The Company expects to pay Holders of such Notes tendered after the Early Tender Time and at or prior to the Expiration Time and accepted pursuant to the Offers a Tender Consideration of $1,001.25 per $1,000 principal amount of June 2020 Notes tendered, $1,013.75 per $1,000 principal amount of August 2020 Notes tendered and $1,003.75 per $1,000 principal amount of 2021 Notes tendered. The Company also expects to pay the Holders of such accepted Notes accrued and unpaid interest from, and including, the immediately preceding interest payment date applicable to such Notes to, but excluding, the Final Settlement Date (the “ Accrued Interest ”).

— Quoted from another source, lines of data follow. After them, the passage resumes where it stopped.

Lemma consistent_register w w' m cs n l row :
  models w !! m = Some cs →
  models w' = <[m := <[n := l]> cs]> (models w) →
  rows w' = rows w ++ [row] →
  l = length (rows w) →
  row_name row = n →
  consistent w → consistent w'.
Proof.
  intros Hm Hmodels Hrows -> Hrow. rewrite !consistent_lookup.
  intros Hc m' cs' n' l'. rewrite Hmodels, Hrows.
  assert (m < length (models w)) as Hlt by by eapply lookup_lt_Some.
  destruct (decide (m' = m)) as [->|Hne].
  - rewrite list_lookup_insert_eq by done. intros [= <-].
    destruct (decide (n' = n)) as [->|Hn].
    + rewrite lookup_insert_eq. intros [= <-].
      by rewrite lookup_snoc; cbn; rewrite Hrow.
    + rewrite lookup_insert_ne by done. intros Hl'.
      specialize (Hc _ _ _ _ Hm Hl').
      destruct (rows w !! l') as [r|] eqn:Hr; [|done].
      by rewrite (lookup_app_l_Some _ _ _ _ Hr).
  - rewrite list_lookup_insert_ne by done. intros Hm' Hl'.
    specialize (Hc _ _ _ _ Hm' Hl').
    destruct (rows w !! l') as [r|] eqn:Hr; [|done].
    by rewrite (lookup_app_l_Some _ _ _ _ Hr).
Qed.

Lemma consistent_update_row w w' l row row' :
  rows w !! l = Some row →
  row_name row' = row_name row →
  models w' = models w →
  rows w' = <[l := row']> (rows w) →
  consistent w → consistent w'.
Proof.
  intros Hl Hname Hmodels Hrows. rewrite !consistent_lookup.
  intros Hc m cs n l'. rewrite Hmodels, Hrows. intros Hm Hn.
  specialize (Hc _ _ _ _ Hm Hn).
  destruct (decide (l' = l)) as [->|Hne].
  - rewrite list_lookup_insert_eq by by eapply lookup_lt_Some.
    rewrite Hl in Hc. cbn in *. congruence.
  - by rewrite list_lookup_insert_ne.
Qed.

Lemma consistent_new c args e kw w a w' :
  new c args e kw w = Ok (a, w') → consistent w → consistent w'.
Proof.
  intros Hnew.
  destruct (new_Ok_inv _ _ _ _ _ _ _ Hnew) as (i & m & cs0 & Ht & _).
  destruct (new_post _ _ _ _ _ _ _ _ _ Ht Hnew)
    as (cs & l & _ & _ & _ & Hm & Hmodels
        & [[Hl Hrows]|(Hl & _ & -> & Hrows)]).
  - apply consistent_same; [|done].
    rewrite Hmodels, insert_id by done. by rewrite list_insert_id.
  - by eapply consistent_register.
Qed.

Lemma constraints_setitem_inv m k v w w' :
  constraints_setitem m k v w = Ok (tt, w') →
  ∃ mr cs, m = Some mr ∧ models w !! mr = Some cs ∧
           w' = with_models (<[mr := <[k := v]> cs]> (models w)) w.
Proof.
  unfold constraints_setitem. destruct m as [mr|]; [|done].
  intros (cs & w1 & [-> Hcs]%deref_inv & H)%bind_inv.
  injection H as <-. by exists mr, cs.
Qed.

Lemma problem_Constraint_inv m e n kw w c w' :
  problem_Constraint m e n kw w = Ok (c, w') →
  backend_accepts e n kw = true ∧ c = length (rows w) ∧
  w' = with_rows (rows w ++ [built_row n e kw]) w.
Proof.
  unfold problem_Constraint. destruct m; [|done].
  destruct (backend_accepts e n kw); [|done].
  unfold_methods. by intros [= <- <-].
Qed.

Lemma spread_inv explicit kw w u w' :
  spread explicit kw w = Ok (u, w') →
  w' = w ∧ existsb (has_keyword kw) explicit = false.
Proof. rewrite spread_eq. destruct (existsb _ _); naive_solver. Qed.

Lemma get_interface_inv self e w w' :
  get_interface self e w = Ok (tt, w') →
  (models w' = models w ∧ rows w' = rows w) ∨
  ∃ m cs n row,
    models w !! m = Some cs ∧ row_name row = n ∧
    rows w' = rows w ++ [row] ∧
    models w' = <[m := <[n := length (rows w)]> cs]> (models w).
Proof.
  unfold get_interface.
  intros (n & w1 & Hn & H)%bind_inv.
  pose proof (reads_name _ _ _ _ Hn) as ->.
  apply bind_inv in H as (m & w1 & Hm & H).
  pose proof (reads_model _ _ _ _ Hm) as ->.
  apply bind_inv in H as (cs & w1 & Hcs & H).
  pose proof (reads_Model_constraints _ _ _ _ Hcs) as ->.
  destruct (cs !! n) as [existing|] eqn:Hl.
  - left. unfold set_constraint in H.
    rewrite (bind_Ok _ _ _ _ _ Hm), (bind_Ok _ _ _ _ _ Hn) in H.
    apply constraints_setitem_inv in H as (mr & cs' & -> & Hcs' & ->).
    apply deref_inv in Hcs as [_ Hcs]. simplify_eq.
    cbn [with_models models rows].
    rewrite insert_id by done. by rewrite list_insert_id.
  - right.
    rewrite (bind_Ok _ _ _ _ _ Hm), (bind_Ok _ _ _ _ _ Hn) in H.
    apply bind_inv in H as (kw & w1 & Hkw & H).
    apply bind_inv in Hkw as (a & w2 & [-> Ha]%deref_inv & [= <- <-]).
    apply bind_inv in H as (u & w1 & [-> _]%spread_inv & H).
    apply bind_inv in H as (c & w1 & Hc & H).
    apply problem_Constraint_inv in Hc as (_ & -> & ->).
    apply bind_inv in H as (m2 & w1 & Hm2 & H).
    pose proof (reads_model _ _ _ _ Hm2) as ->.
    unfold add_cons_vars in H.
    apply bind_inv in H as (row & w1 & [-> Hrow]%deref_inv & H).
    cbn [with_rows rows] in Hrow. rewrite lookup_snoc in Hrow.
    injection Hrow as <-.
    apply constraints_setitem_inv in H as (mr & cs' & -> & Hcs' & ->).
    exists mr, cs', n, (built_row n e (kwargs a)). by repeat split.
Qed.

Lemma set_expr_inv self v w w' :
  set_expr self v w = Ok (tt, w') →
  ∃ l row,
    rows w !! l = Some row ∧
    w' = with_rows (<[l := {| row_name := row_name row;
                              row_expression := backend_stores v;
                              row_options := row_options row |}]> (rows w)) w.
Proof.
  unfold set_expr. intros (l & w1 & Hc & H)%bind_inv.
  pose proof (reads_constraint _ _ _ _ Hc) as ->.
  unfold Row_set_expression in H.
  apply bind_inv in H as (row & w1 & [-> Hrow]%deref_inv & [= <-]).
  by exists l, row.
Qed.


Lemma perform_consistent w op :
  rebinds op = false → consistent w → consistent (perform w op).
Proof.
  intros Hop Hw. unfold perform.
  destruct (run_op op w) as [[[] w']|] eqn:Hrun; [|done].
  assert (∀ {A} (m : M A), reads_only m →
            discard m w = Ok (tt, w') → consistent w') as Hread.
  { intros A m Hm (x & w1 & H & [= <-])%bind_inv.
    by rewrite (Hm _ _ _ H). }
  destruct op; cbn [run_op rebinds] in *; try done;
    try (eapply Hread; [|exact Hrun]; auto with reads; fail).
  - apply bind_inv in Hrun as (a & w1 & Hnew & [= <-]).
    by eapply consistent_new.
  - eapply Hread; [|exact Hrun]. unfold __attrname__. reads.
  - revert Hrun. unfold set_name.
    intros (a & w1 & [-> Ha]%deref_inv & [= <-])%bind_inv.
    by apply (consistent_same w).
  - apply set_expr_inv in Hrun as (l & row & Hrow & ->).
    by apply (consistent_update_row w _ l row
                {| row_name := row_name row;
                   row_expression := backend_stores value;
                   row_options := row_options row |}).
  - destruct (get_interface_inv _ _ _ _ Hrun)
      as [[Hm Hr]|(m & cs & n & row & Hm & Hrow & Hr & Hms)].
    + by apply (consistent_same w).
    + by eapply consistent_register.
  - eapply Hread; [|exact Hrun]. unfold __repr__. reads.
  - revert Hrun. unfold Entity_set_id.
    intros (x & w1 & [-> Hx]%deref_inv & [= <-])%bind_inv.
    by apply (consistent_same w).
  - revert Hrun. unfold Entity_set_model.
    intros (x & w1 & [-> Hx]%deref_inv & [= <-])%bind_inv.
    by apply (consistent_same w).
Qed.

(** X11.  Consistency of the stores (every row a model holds exists and is
    held under its own name) is kept by every operation of a caller other
    than an assignment to [constraint]: by the constructors, by
    [get_interface], also after [name] has been reassigned, by assignments
    to [expr] and [name], and by renaming or moving an owner. *)
Theorem operations_keep_stores_consistent ops w :
  consistent w →
  forallb (λ op, negb (rebinds op)) ops = true →
  consistent (perform_all ops w).
Proof.
  revert w. induction ops as [|op ops IH]; intros w Hw Hops; [done|].
  cbn in Hops. apply andb_true_iff in Hops as [Hop Hops].
  apply negb_true_iff in Hop.
  apply IH; [|done]. by apply perform_consistent.
Qed.

(** X12.  In consistent stores a constructor call that returns leaves an
    adapter that can be read: its [constraint] is a row that exists and
    carries the adapter's name, and [expr] returns that row's expression. *)
Theorem constructed_adapter_reads c args e kw w a w' :
  consistent w →
  new c args e kw w = Ok (a, w') →
  ∃ n l row,
    name a w' = Ok (n, w') ∧
    constraint a w' = Ok (l, w') ∧
    rows w' !! l = Some row ∧
    row_name row = n ∧
    expr a w' = Ok (row_expression row, w').
Proof.
  intros Hw Hnew.
  pose proof (consistent_new _ _ _ _ _ _ _ Hnew Hw) as Hw'.
  destruct (new_Ok_inv _ _ _ _ _ _ _ Hnew) as (i & m & cs0 & Ht & _).
  destruct (new_bound _ _ _ _ _ _ _ _ _ Ht Hnew)
    as (cs & l & Ha & _ & Hm & Hl & Hc).
  pose proof (proj1 (consistent_lookup w') Hw' _ _ _ _ Hm Hl) as Hrow.
  destruct (rows w' !! l) as [row|] eqn:Hr; [|done].
  injection Hrow as Hrow.
  exists (spec_prefix c +:+ i), l, row.
  split; [by rewrite (name_eq _ _ _ Ha)|]. split; [done|].
  split; [done|]. split; [done|].
  unfold expr. rewrite (bind_Ok _ _ _ _ _ Hc). by run.
Qed.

Subject to the terms and conditions set forth in the Offer to Purchase, with respect to Notes validly tendered after the Early Tender Time but at or prior to the Expiration Time and accepted for purchase pursuant to the Offers, the Company expects to pay the Tender Consideration, together with any Accrued Interest, to the Holders thereof on the second Business Day after the Expiration Time (such date the “ Final Settlement Date ”).

ArcelorMittal funded the Offers with existing cash resources. The Offers were made to reduce gross debt through the early repayment of medium-term maturing bonds.

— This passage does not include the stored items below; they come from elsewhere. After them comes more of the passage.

(** X15. Every notice the compliance handler publishes goes to the
    configured topic.  A compliance notice carries the report of the run
    and is headed Critical when the score is below 70 and Warning
    otherwise: the handler only notifies below 90, so the heading Good is
    never sent.  An error notice carries the error of the 500 response.
    A run publishes at most one notice of each kind. *)
Theorem X15_notices_fit (e : env) :
  Forall (fitting e) (snd (handler (F:=F) e)) /\
  (length (List.filter is_compliance_notice (snd (handler (F:=F) e))) <= 1)%nat /\
  (length (List.filter (fun p => negb (is_compliance_notice p))
             (snd (handler (F:=F) e)))
   <= if (statusCode (fst (handler (F:=F) e)) =? 500)%Z then 1 else 0)%nat.
Proof.
  unfold fitting, handler. cbv zeta.
  set (report := build_report e).
  assert (S : forall sent : list publish,
             sent = (if ltb (compliance_score report) (of_Z 90)
                     then send_compliance_notification e report else []) ->
             Forall (fun p =>
                       TopicArn p = default "" (SNS_TOPIC_ARN e) /\
                       match Notice p with
                       | ComplianceNotice band r =>
                           r = report /\
                           band = (if ltb (compliance_score r) (of_Z 70)
                                   then Critical else Warning)
                       | ErrorNotice _ => False
                       end) sent /\
             (length sent <= 1)%nat /\
             List.filter (fun p => negb (is_compliance_notice p)) sent = []).
  { intros sent ->. destruct (ltb (compliance_score report) (of_Z 90)) eqn:L90;
      [| repeat split; [constructor | cbn; lia]].
    unfold send_compliance_notification.
    destruct (negb (truthy_opt_str (SNS_TOPIC_ARN e)));
      [repeat split; [constructor | cbn; lia] |].
    rewrite L90. repeat split; [| cbn; lia].
    constructor; [| constructor]. cbn [TopicArn Notice]. repeat split. }
  specialize (S _ eq_refl). destruct S as (S1 & S2 & S3).
  set (sent := if ltb (compliance_score report) (of_Z 90)
               then send_compliance_notification e report else []) in *.
  assert (S4 : (length (List.filter is_compliance_notice sent) <= 1)%nat).
  { pose proof (List.filter_length_le is_compliance_notice sent). lia. }
  destruct (json_dumps_raises e) as [exn |]; cbn [fst snd statusCode response_body].
  - assert (S1' : Forall (fun p =>
                            TopicArn p = default "" (SNS_TOPIC_ARN e) /\
                            match Notice p with
                            | ComplianceNotice band r =>
                                r = build_report e /\
                                band = (if ltb (compliance_score r) (of_Z 70)
                                        then Critical else Warning)
                            | ErrorNotice msg =>
                                ErrorBody (F:=F) ("Compliance check failed: " ++ exn)
                                = ErrorBody msg
                            end) sent).
    { eapply List.Forall_impl; [| exact S1]. cbv beta. intros p [T N]. split; [exact T |].
      destruct (Notice p); [exact N | destruct N]. }
    unfold send_error_notification.
    destruct (truthy_opt_str (SNS_TOPIC_ARN e)); cbn [negb].
    + rewrite Forall_app, !List.filter_app, !length_app, S3. cbn.
      split; [split; [exact S1' |] | lia].
      constructor; [| constructor]. split; reflexivity.
    + rewrite S3. cbn. split; [exact S1' | lia].
  - rewrite S3. cbn. split; [| lia].
    eapply List.Forall_impl; [| exact S1]. cbv beta. intros p [T N]. split; [exact T |].
    destruct (Notice p); [exact N | destruct N].
Qed.

End Notices.

Section Recommendations.
Import ComplianceChecker Spec Terms.
Context {F : Type} `{Num F}.

Lemma generate_recommendations_nil (report : compliance_report (F:=F)) :
  let checks := custom_checks report in
  (generate_recommendations report = [] <->
   (0 <? get0 (rule_counts (config_rules_status report)) "non_compliant_rules") = false /\
   violations_of checks "tagging_compliance" = [] /\
   violations_of checks "security_groups" = [] /\
   violations_of checks "s3_bucket_policies" = [] /\
   violations_of checks "encryption_status" = [] /\
   violations_of checks "public_access" = []) /\
  (length (generate_recommendations report) <= 6)%nat.
Proof.
  intros checks. unfold generate_recommendations. fold checks. cbv zeta.
  destruct (0 <? get0 (rule_counts (config_rules_status report)) "non_compliant_rules");
    destruct (violations_of checks "tagging_compliance");
    destruct (violations_of checks "security_groups");
    destruct (violations_of checks "s3_bucket_policies");
    destruct (violations_of checks "encryption_status");
    destruct (violations_of checks "public_access");
    cbn [truthy_list append List.app length];
    (split; [split; [intros E; try discriminate E; repeat split
                    | intros (E1 & E2 & E3 & E4 & E5 & E6); try discriminate;
                      reflexivity]
            | lia]).
Qed.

Barclays Capital Inc., BNP Paribas, Citigroup Global Markets Limited and J.P. Morgan Securities LLC acted as dealer managers for the Offers. D.F. King acted to serve as the information agent and tender agent in connection with the Offers.

 

arcelorlogoAbout ArcelorMittal

ArcelorMittal is the world’s leading steel and mining company, with a presence in 60 countries and an industrial footprint in 19 countries. Guided by a philosophy to produce safe, sustainable steel, we are the leading supplier of quality steel in the major global steel markets including automotive, construction, household appliances and packaging, with world-class research and development and outstanding distribution networks.

Through our core values of sustainability, quality and leadership, we operate responsibly with respect to the health, safety and wellbeing of our employees, contractors and the communities in which we operate. For us, steel is the fabric of life, as it is at the heart of the modern world from railways to cars and washing machines. We are actively researching and producing steel-based technologies and solutions that make many of the products and components people use in their everyday lives more energy efficient.

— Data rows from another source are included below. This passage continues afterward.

(** * Bundling of dotnet project references into a deployment archive

    A shallow embedding of the "project references" region of
    [azure/cli/command_modules/appservice/_create_util.py]
    ([_get_dotnet_main_project_csproj], [_get_dotnet_project_references],
    [_get_dotnet_transitive_missing_references], [_append_dotnet_references],
    [zip_dotnet_project_references]) and of its caller
    [zip_contents_from_dir], together with the properties of the bundler
    that hold, or fail, on that code.

    The Python code is effectful: it lists directories, parses manifests,
    and builds zip archives on disk.  It is embedded in a state-and-exception
    monad over a model of the file system; the library calls it makes
    ([os.path], [os.walk], [zipfile], [ElementTree]) are modelled after
    CPython's POSIX behaviour.

    The other helpers of the module that compute on what they are handed
    (runtime detection, names of apps and plans, versions, locations) are
    embedded after the bundler, and their properties follow those of the
    bundler. *)

From Stdlib Require Import Ascii String.
From Stdlib Require DecimalString DecimalNat.
From stdpp Require Import base option list gmap strings.

Local Open Scope string_scope.
Local Open Scope list_scope.
Local Open Scope nat_scope.
#[local] Set Warnings "-register-all,-clear-no-such-hyp".

(** ** Python strings *)

Module Py.

(** [s.startswith(p)] *)
Definition startswith (s p : string) : bool := String.prefix p s.

(** [s.endswith(p)] *)
Definition endswith (s p : string) : bool :=
  String.prefix (String.rev p) (String.rev s).

(** [s[n:]] *)
Fixpoint slice_from (n : nat) (s : string) : string :=
  match n, s with
  | 0, _ => s
  | S n', String _ s' => slice_from n' s'
  | S _, EmptyString => EmptyString
  end.

(** [s[:n]] *)
Fixpoint slice_to (n : nat) (s : string) : string :=
  match n, s with
  | S n', String c s' => String c (slice_to n' s')
  | _, _ => EmptyString
  end.

(** [p in s] for strings: [p] occurs in [s] as a contiguous substring. *)
Fixpoint contains (s p : string) : bool :=
  String.prefix p s ||
  match s with
  | EmptyString => false
  | String _ s' => contains s' p
  end.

We are one of the world’s five largest producers of iron ore and metallurgical coal and our mining business is an essential part of our growth strategy. With a geographically diversified portfolio of iron ore and coal assets, we are strategically positioned to serve our network of steel plants and the external global market. While our steel operations are important customers, our supply to the external market is increasing as we grow.

In 2015, ArcelorMittal had revenues of US$63.6 billion and crude steel production of 92.5 million tonnes, while own iron ore production reached 62.8 million tonnes. ArcelorMittal is listed on the stock exchanges of New York (MT), Amsterdam (MT), Paris (MT), Luxembourg (MT) and on the Spanish stock exchanges of Barcelona, Bilbao, Madrid and Valencia (MTS).